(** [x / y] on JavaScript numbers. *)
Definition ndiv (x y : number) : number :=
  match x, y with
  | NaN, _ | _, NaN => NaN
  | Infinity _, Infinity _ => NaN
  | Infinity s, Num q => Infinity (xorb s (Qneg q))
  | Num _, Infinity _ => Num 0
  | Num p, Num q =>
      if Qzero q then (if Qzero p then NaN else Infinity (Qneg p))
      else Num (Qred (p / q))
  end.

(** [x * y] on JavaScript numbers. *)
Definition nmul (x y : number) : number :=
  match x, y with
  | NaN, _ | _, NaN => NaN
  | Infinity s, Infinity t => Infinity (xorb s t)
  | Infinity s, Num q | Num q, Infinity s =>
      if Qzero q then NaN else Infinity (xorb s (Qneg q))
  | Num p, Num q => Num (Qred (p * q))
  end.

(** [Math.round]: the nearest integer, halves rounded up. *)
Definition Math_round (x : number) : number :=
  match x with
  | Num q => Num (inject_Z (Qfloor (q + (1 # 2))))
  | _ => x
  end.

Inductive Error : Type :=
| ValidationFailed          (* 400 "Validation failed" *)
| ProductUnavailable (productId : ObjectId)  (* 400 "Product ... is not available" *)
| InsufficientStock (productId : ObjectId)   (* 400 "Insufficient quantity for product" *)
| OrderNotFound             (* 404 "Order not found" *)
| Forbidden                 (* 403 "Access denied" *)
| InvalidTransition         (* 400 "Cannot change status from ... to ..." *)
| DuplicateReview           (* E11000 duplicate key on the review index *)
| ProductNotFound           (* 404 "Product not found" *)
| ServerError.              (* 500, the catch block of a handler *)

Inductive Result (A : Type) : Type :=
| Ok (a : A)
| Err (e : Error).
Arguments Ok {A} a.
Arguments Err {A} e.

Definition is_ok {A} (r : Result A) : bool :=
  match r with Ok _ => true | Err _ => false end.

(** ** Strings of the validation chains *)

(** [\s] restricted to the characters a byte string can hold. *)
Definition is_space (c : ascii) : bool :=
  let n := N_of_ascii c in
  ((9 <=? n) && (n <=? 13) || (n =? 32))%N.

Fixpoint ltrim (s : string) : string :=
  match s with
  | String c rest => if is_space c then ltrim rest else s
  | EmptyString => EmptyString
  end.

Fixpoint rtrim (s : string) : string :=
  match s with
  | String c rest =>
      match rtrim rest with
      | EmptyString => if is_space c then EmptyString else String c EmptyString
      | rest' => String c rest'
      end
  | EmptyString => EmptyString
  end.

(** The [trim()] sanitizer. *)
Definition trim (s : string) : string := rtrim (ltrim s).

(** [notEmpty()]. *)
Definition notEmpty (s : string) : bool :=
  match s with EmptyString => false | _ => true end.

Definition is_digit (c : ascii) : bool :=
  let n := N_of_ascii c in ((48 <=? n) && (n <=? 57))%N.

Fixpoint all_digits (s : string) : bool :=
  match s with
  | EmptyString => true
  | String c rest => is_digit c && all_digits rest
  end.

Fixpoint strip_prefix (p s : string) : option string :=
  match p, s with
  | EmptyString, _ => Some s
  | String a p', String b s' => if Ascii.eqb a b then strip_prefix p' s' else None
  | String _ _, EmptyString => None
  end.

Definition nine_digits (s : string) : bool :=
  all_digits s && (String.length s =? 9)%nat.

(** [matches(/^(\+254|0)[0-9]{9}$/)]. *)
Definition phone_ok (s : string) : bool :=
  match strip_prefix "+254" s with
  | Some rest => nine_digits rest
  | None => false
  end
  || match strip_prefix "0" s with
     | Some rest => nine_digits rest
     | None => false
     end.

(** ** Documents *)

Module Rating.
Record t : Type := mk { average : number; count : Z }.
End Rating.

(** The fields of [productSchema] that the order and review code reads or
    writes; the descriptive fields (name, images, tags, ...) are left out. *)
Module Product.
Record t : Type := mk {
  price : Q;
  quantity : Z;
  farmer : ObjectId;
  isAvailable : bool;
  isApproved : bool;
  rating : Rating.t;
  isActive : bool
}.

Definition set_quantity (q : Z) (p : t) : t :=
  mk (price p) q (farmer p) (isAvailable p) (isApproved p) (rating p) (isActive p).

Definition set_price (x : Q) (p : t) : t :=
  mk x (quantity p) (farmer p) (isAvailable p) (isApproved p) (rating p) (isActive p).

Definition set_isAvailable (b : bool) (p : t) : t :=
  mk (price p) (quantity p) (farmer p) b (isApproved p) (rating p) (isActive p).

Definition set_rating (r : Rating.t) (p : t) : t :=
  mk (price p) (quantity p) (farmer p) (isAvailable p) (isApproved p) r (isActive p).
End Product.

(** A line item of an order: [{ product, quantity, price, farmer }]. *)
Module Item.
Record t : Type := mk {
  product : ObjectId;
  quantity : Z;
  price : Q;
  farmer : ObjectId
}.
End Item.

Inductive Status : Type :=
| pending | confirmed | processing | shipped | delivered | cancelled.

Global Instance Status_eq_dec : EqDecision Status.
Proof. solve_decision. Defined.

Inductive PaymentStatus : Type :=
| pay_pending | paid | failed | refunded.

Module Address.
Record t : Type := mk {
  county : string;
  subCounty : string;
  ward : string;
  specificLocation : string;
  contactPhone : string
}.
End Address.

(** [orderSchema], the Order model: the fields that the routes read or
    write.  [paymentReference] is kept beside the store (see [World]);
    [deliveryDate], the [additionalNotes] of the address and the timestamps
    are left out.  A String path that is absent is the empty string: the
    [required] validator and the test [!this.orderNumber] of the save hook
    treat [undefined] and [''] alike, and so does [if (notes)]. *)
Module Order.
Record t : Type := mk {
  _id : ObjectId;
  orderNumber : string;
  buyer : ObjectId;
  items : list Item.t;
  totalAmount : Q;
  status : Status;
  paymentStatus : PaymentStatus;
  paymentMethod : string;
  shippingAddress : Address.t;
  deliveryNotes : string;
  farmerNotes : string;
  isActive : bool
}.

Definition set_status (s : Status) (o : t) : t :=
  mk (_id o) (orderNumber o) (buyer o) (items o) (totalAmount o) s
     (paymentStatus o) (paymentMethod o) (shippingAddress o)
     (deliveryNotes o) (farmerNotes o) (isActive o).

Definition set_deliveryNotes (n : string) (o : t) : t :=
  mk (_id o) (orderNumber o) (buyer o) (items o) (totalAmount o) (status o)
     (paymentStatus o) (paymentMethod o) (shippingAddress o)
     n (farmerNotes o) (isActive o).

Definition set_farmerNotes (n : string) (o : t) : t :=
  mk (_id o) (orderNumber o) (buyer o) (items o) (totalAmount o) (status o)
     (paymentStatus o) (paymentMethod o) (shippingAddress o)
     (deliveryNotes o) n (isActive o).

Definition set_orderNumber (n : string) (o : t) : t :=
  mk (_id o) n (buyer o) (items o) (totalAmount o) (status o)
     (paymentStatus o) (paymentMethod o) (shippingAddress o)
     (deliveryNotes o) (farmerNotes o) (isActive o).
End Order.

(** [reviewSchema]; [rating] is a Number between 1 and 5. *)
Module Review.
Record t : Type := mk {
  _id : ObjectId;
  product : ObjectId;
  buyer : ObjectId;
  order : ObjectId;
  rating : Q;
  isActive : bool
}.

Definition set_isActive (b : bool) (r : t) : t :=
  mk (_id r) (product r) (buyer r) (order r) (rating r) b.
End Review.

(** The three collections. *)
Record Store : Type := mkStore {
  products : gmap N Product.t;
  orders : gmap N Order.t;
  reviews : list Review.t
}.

» **AIM OF THE EXERCISE**
All that is needed is the exact run of lines above from the line containing "farmer : ObjectId;" through the line containing "totalAmount : Q;", both of them included.

» **COMPLETED TASK**
  farmer : ObjectId;
  isAvailable : bool;
  isApproved : bool;
  rating : Rating.t;
  isActive : bool
}.

Definition set_quantity (q : Z) (p : t) : t :=
  mk (price p) q (farmer p) (isAvailable p) (isApproved p) (rating p) (isActive p).

Definition set_price (x : Q) (p : t) : t :=
  mk x (quantity p) (farmer p) (isAvailable p) (isApproved p) (rating p) (isActive p).

Definition set_isAvailable (b : bool) (p : t) : t :=
  mk (price p) (quantity p) (farmer p) b (isApproved p) (rating p) (isActive p).

Definition set_rating (r : Rating.t) (p : t) : t :=
  mk (price p) (quantity p) (farmer p) (isAvailable p) (isApproved p) r (isActive p).
End Product.

(** A line item of an order: [{ product, quantity, price, farmer }]. *)
Module Item.
Record t : Type := mk {
  product : ObjectId;
  quantity : Z;
  price : Q;
  farmer : ObjectId
}.
End Item.

Inductive Status : Type :=
| pending | confirmed | processing | shipped | delivered | cancelled.

Global Instance Status_eq_dec : EqDecision Status.
Proof. solve_decision. Defined.

Inductive PaymentStatus : Type :=
| pay_pending | paid | failed | refunded.

Module Address.
Record t : Type := mk {
  county : string;
  subCounty : string;
  ward : string;
  specificLocation : string;
  contactPhone : string
}.
End Address.

(** [orderSchema], the Order model: the fields that the routes read or
    write.  [paymentReference] is kept beside the store (see [World]);
    [deliveryDate], the [additionalNotes] of the address and the timestamps
    are left out.  A String path that is absent is the empty string: the
    [required] validator and the test [!this.orderNumber] of the save hook
    treat [undefined] and [''] alike, and so does [if (notes)]. *)
Module Order.
Record t : Type := mk {
  _id : ObjectId;
  orderNumber : string;
  buyer : ObjectId;
  items : list Item.t;
  totalAmount : Q;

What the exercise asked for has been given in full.